**Work order**
Below are some entries. Copy each line that holds the string "Lemma".
Input records section start
Lemma conj_apply {A} (d : A) (P : Prop) (Q : A → Prop) : P ∧ (∀ x : A, Ok (E := exn) d = Ok x → Q x) → P ∧ Q d.
Proof. intros [HP HQ]. split; [done | by apply HQ]. Qed.

(** Running [has] and going on with its answer. *)
Lemma has_then {B} name (k : bool → io W B) (Φ : result exn B → W → Prop) w :
  (∀ b w1 s, seen w w1 s → b = bool_decide (is_Some (s !! name)) → wp (k b) Φ w1) →
  (∀ e w1, plain_error e → R (view w) (view w1) → Φ (Err e) w1) →
  wp (let* b := has name in k b) Φ w.
Proof.
  intros Hok Herr. apply wp_bind. eapply wp_mono; [apply has_ok |].
  intros [b | e] w1 [Hp (s & Hs & Hb)]; [eapply Hok; eauto |].
  apply Herr; [by apply Hp | by eapply instant_R].
Qed.

Lemma require_then {B} name (k : io W B) (Φ : result exn B → W → Prop) w :
  (∀ w1, R (view w) (view w1) → wp k Φ w1) →
  (∀ w1 s, seen w w1 s → s !! name = None → Φ (Err VectorCollectionNotFoundError) w1) →
  (∀ e w1, plain_error e → R (view w) (view w1) → Φ (Err e) w1) →
  wp (milvus_require_collection name;;; k) Φ w.
Proof.
  intros Hok Hnf Herr. apply wp_bind, has_then; [| done]. intros b w1 s Hs ->. case_bool_decide as Hb.
  - apply wp_ret, Hok. by eapply instant_R.
  - apply wp_raise. eapply Hnf; [done |]. by apply eq_None_not_Some.
Qed.

Lemma create_refines spec w : VectorCollectionSpec_new spec = Ok spec →
  wp (milvus_create_collection metrics set_metrics spec) (λ r w', atomic_step R view w w' (create_outcome K spec r)) w.
Proof.
  intros Hspec. unfold VectorCollectionSpec_new in Hspec. rewrite result_bind_ok in Hspec.
  destruct Hspec as ([] & _ & Hspec). rewrite guard_bind_ok in Hspec. destruct Hspec as [Hdim _].
  destruct (is_int (cs_dimension spec)) as [n |] eqn:Hn; [clear Hdim | done].
  apply has_then; [| intros; eapply instant_atomic; [by apply instant_here | apply plain_create; [done | by left]]].
  intros b w1 s Hs ->. case_bool_decide as Hb; [apply wp_bind, wp_raise; eapply instant_atomic; [done |]; split; [done | by left] |].
  apply wp_bind, wp_ret, wp_bind, wp_catch. eapply wp_mono; [by apply call_wp, (sdk_create_law R view storage set_metrics K) |].
  assert (Hnew : mk_collection (Some n) (Some (cs_metric spec)) ∅ = new_collection spec) by (unfold new_collection; by rewrite Hn).
  rewrite Hnew. pose proof (instant_R _ _ _ _ _ Hs) as HR1. intros [[] | e] w2.
  - intros Hstep. eapply (atomic_mono R view w w1 w2 w2) in Hstep; [| done | done]. unfold wp, modify.
    destruct Hstep as (s1 & s2 & ? & ? & ?). exists s1, s2. by rewrite (set_metrics_law R view storage set_metrics K).
  - intros [He (e0 & Hstep)]. eapply (atomic_mono R view w w1 w2 w2) in Hstep; [| done | done].
    assert (Hkeep : ∀ e' w3, plain_error e' → R (view w2) (view w3) → atomic_step R view w w3 (create_outcome K spec (Err e'))).
    { intros e' w3 He' HR3. eapply (atomic_mono R view); [eapply (atomic_weaken R view); [exact Hstep |] | reflexivity | done].
      intros s1 s2. by apply plain_create. }
    case_bool; [| apply wp_raise; by apply Hkeep]. apply has_then; [| done]. intros b w3 s3 Hs3 ->.
    case_bool_decide as Hb3; apply wp_raise; [| apply Hkeep; [done | by eapply instant_R]].
    destruct Hstep as (s1 & s2 & Hs1 & [-> | (Hnone & n' & m' & ->)] & Hs2).
    + eapply instant_atomic; [eapply (instant_mono R view w w2 w3 w3); [done | by etrans; [| exact Hs2]; etrans | done] |].
      split; [done | by left].
    + exists s1, (<[cs_name spec:=mk_collection n' m' ∅]> s1). split_and!; [done | | by etrans; [| eapply instant_R]].
      split; [rewrite lookup_insert_eq; eauto | right; eauto].
Qed.

Lemma forget_atomic name step w w' (r : result exn unit) : atomic_step R view w w' step →
  atomic_step R view w (forget_metric metrics set_metrics name w').1 step.
Proof.
  unfold forget_metric, modify. cbn [fst]. unfold atomic_step. by rewrite (set_metrics_law R view storage set_metrics K).
Qed.

Lemma delete_collection_refines name w :
  wp (milvus_delete_collection metrics set_metrics name) (λ r w', atomic_step R view w w' (drop_outcome name r)) w.
Proof.
  apply require_then.
  2: { intros w1 s Hs Hn. eapply instant_atomic; [done |]. split; [done | by left]. }
  2: { intros e w1 He HR. eapply instant_atomic; [by apply instant_here |]. apply plain_drop; auto. }
  intros w1 HR1. apply wp_bind, wp_catch. eapply wp_mono; [apply call_wp, (sdk_drop_law R view storage set_metrics K) |]. intros [[] | e] w2.
  - intros Hstep. eapply (atomic_mono R view w w1 w2 w2) in Hstep; [| done | done].
    apply forget_atomic with (name := name) in Hstep; [| exact (Ok tt)]. by unfold wp.
  - intros [He (e0 & Hstep)]. eapply (atomic_mono R view w w1 w2 w2) in Hstep; [| done | done].
    assert (Hkeep : ∀ e' w3, plain_error e' → R (view w2) (view w3) → atomic_step R view w w3 (drop_outcome name (Err e'))).
    { intros e' w3 He' HR3. eapply (atomic_mono R view); [eapply (atomic_weaken R view); [exact Hstep |] | reflexivity | done].
      intros s1 s2. by apply plain_drop. }
    case_bool; [| apply wp_raise; by apply Hkeep]. apply has_then; [| done]. intros b w3 s3 Hs3 ->.
    case_bool_decide as Hb3; [apply wp_raise, Hkeep; [done | by eapply instant_R] |].
    assert (Hgone : atomic_step R view w w3 (drop_outcome name (Err VectorCollectionNotFoundError))).
    { destruct Hstep as (s1 & s2 & Hs1 & [-> | ->] & Hs2).
      - eapply instant_atomic; [eapply (instant_mono R view w w2 w3 w3); [done | by etrans; [| exact Hs2]; etrans | done] |].
        split; [by apply eq_None_not_Some | by left].
      - exists s1, (delete name s1). split_and!; [done | | by etrans; [| eapply instant_R]].
        split; [by rewrite lookup_delete_eq | by right]. }
    apply forget_atomic with (name := name) in Hgone; [| exact (Ok tt)]. by unfold wp, bind, raise.
Qed.

Lemma describe_refines name w :
  wp (milvus_describe_collection metrics set_metrics name) (λ r w', describe_outcome R view name r w w') w.
Proof.
  apply require_then; [| intros w1 s Hs Hn; split; [by eapply instant_R | by exists s] |
    intros e w1 [He _] HR; split; [done | by destruct e]].
  intros w1 HR1. apply wp_bind. eapply wp_mono; [apply call_wp, (sdk_describe_law R view storage set_metrics K) |].
  assert (Hfail : ∀ e w', plain_error e → R (view w1) (view w') → describe_outcome R view name (Err e) w w').
  { intros e w' [He _] HR. split; [by etrans | by destruct e]. }
  intros [d | e] w2; [| intros [He (e0 & HR & _)]; by apply Hfail]. intros [HR2 (s2 & c2 & Hs2 & Hc2 & Hd)]%(conj_apply d).
  apply wp_bind. eapply wp_mono; [apply call_wp, (sdk_index_law R view storage set_metrics K) |].
  intros [i | e] w3; [| intros [He (e0 & HR & _)]; apply Hfail; [done | by etrans]].
  intros [HR3 (s3 & c3 & Hs3 & Hc3 & Hi)]%(conj_apply i). assert (HR13 : R (view w1) (view w3)) by by etrans.
  destruct (co_dimension c2) as [n |] eqn:Hn; [| destruct (milvus_dimension_none d Hd) as (e & -> & He); by apply Hfail].
  destruct (co_metric c3) as [m |] eqn:Hm; [| rewrite (milvus_dimension_of d _ Hd), Hi; by apply Hfail].
  rewrite (milvus_dimension_of d _ Hd), Hi, metric_from_milvus_of.
  apply wp_bind, wp_lift. unfold wp, bind, modify, ret. unfold describe_outcome, instant.
  rewrite (set_metrics_law R view storage set_metrics K). split; [do 2 (etrans; [eassumption |]); done |].
  split; [done |]. split.
  - exists s2, c2. split; [| by split]. by apply (instant_mono R view w w1 w2 w3).
  - exists s3, c3. split; [| by split]. apply (instant_mono R view w w2 w3 w3); [done | by etrans | done].
Qed.

Lemma upsert_refines coll points w : Forall dict_point points →
  wp (milvus_upsert coll points) (λ r w', upsert_outcome R view storage K coll points r w w') w.
Proof.
  intros Hdict. assert (Hstop : ∀ e w', plain_error e → R (view w) (view w') →
    upsert_outcome R view storage K coll points (Err e) w w').
  { intros e w' [He _] HR. assert (∃ ps, ps ⊆+ points ∧ written R storage K coll ps (view w) (view w')) as Hn.
    { exists []. split; [apply submseteq_nil_l |]. exists []. split; [constructor | by constructor]. }
    by destruct e. }
  apply validations; [by apply name_plain | intros _ | intros e He; apply Hstop; done].
  apply validations; [by apply points_plain | intros Hv | intros e He; apply Hstop; done].
  pose proof Hv as [Hall Hnd]%validate_points_ok. destruct (puts_exist storage points Hall) as (l & Hl).
  destruct points as [| p points]; [apply wp_ret; split; [done |]; exists []; split; [done | by constructor] |].
  set (ps := p :: points) in *. apply require_then.
  2: { intros w1 s Hs Hn. by exists s. }
  2: { by apply Hstop. }
  intros w1 HR1. assert (Hrows : Forall2 (row_put storage) (map milvus_entity ps) l).
  { clear -Hl Hall Hdict. induction Hl as [| q e qs l Hq Hl IH]; [constructor |].
    apply list.Forall_cons in Hall as [Hv Hall], Hdict as [Hd Hdict]. cbn [map]. constructor; [by apply milvus_entity_row | by apply IH]. }
  eapply wp_mono; [apply call_wp, (sdk_upsert_law R view storage set_metrics K _ _ _ _ Hrows) |]. intros [[] | e] w2.
  - intros Hp. split; [done |]. exists l. split; [done |]. by eapply puts_before.
  - intros [[He _] (e0 & l' & Hs & Hp)]. destruct (sublist_Forall2 _ _ _ _ Hs Hl) as (qs & Hqs & Hl').
    assert (∃ qs, qs ⊆+ ps ∧ written R storage K coll qs (view w) (view w2)) as Hw.
    { exists qs. split; [by apply sublist_submseteq |]. exists l'. split; [done |]. by eapply puts_before. }
    by destruct e.
Qed.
Input records section end
**Result for this task**
Lemma conj_apply {A} (d : A) (P : Prop) (Q : A → Prop) : P ∧ (∀ x : A, Ok (E := exn) d = Ok x → Q x) → P ∧ Q d.
Lemma has_then {B} name (k : bool → io W B) (Φ : result exn B → W → Prop) w :
Lemma require_then {B} name (k : io W B) (Φ : result exn B → W → Prop) w :
Lemma create_refines spec w : VectorCollectionSpec_new spec = Ok spec →
Lemma forget_atomic name step w w' (r : result exn unit) : atomic_step R view w w' step →
Lemma delete_collection_refines name w :
Lemma describe_refines name w :
Lemma upsert_refines coll points w : Forall dict_point points →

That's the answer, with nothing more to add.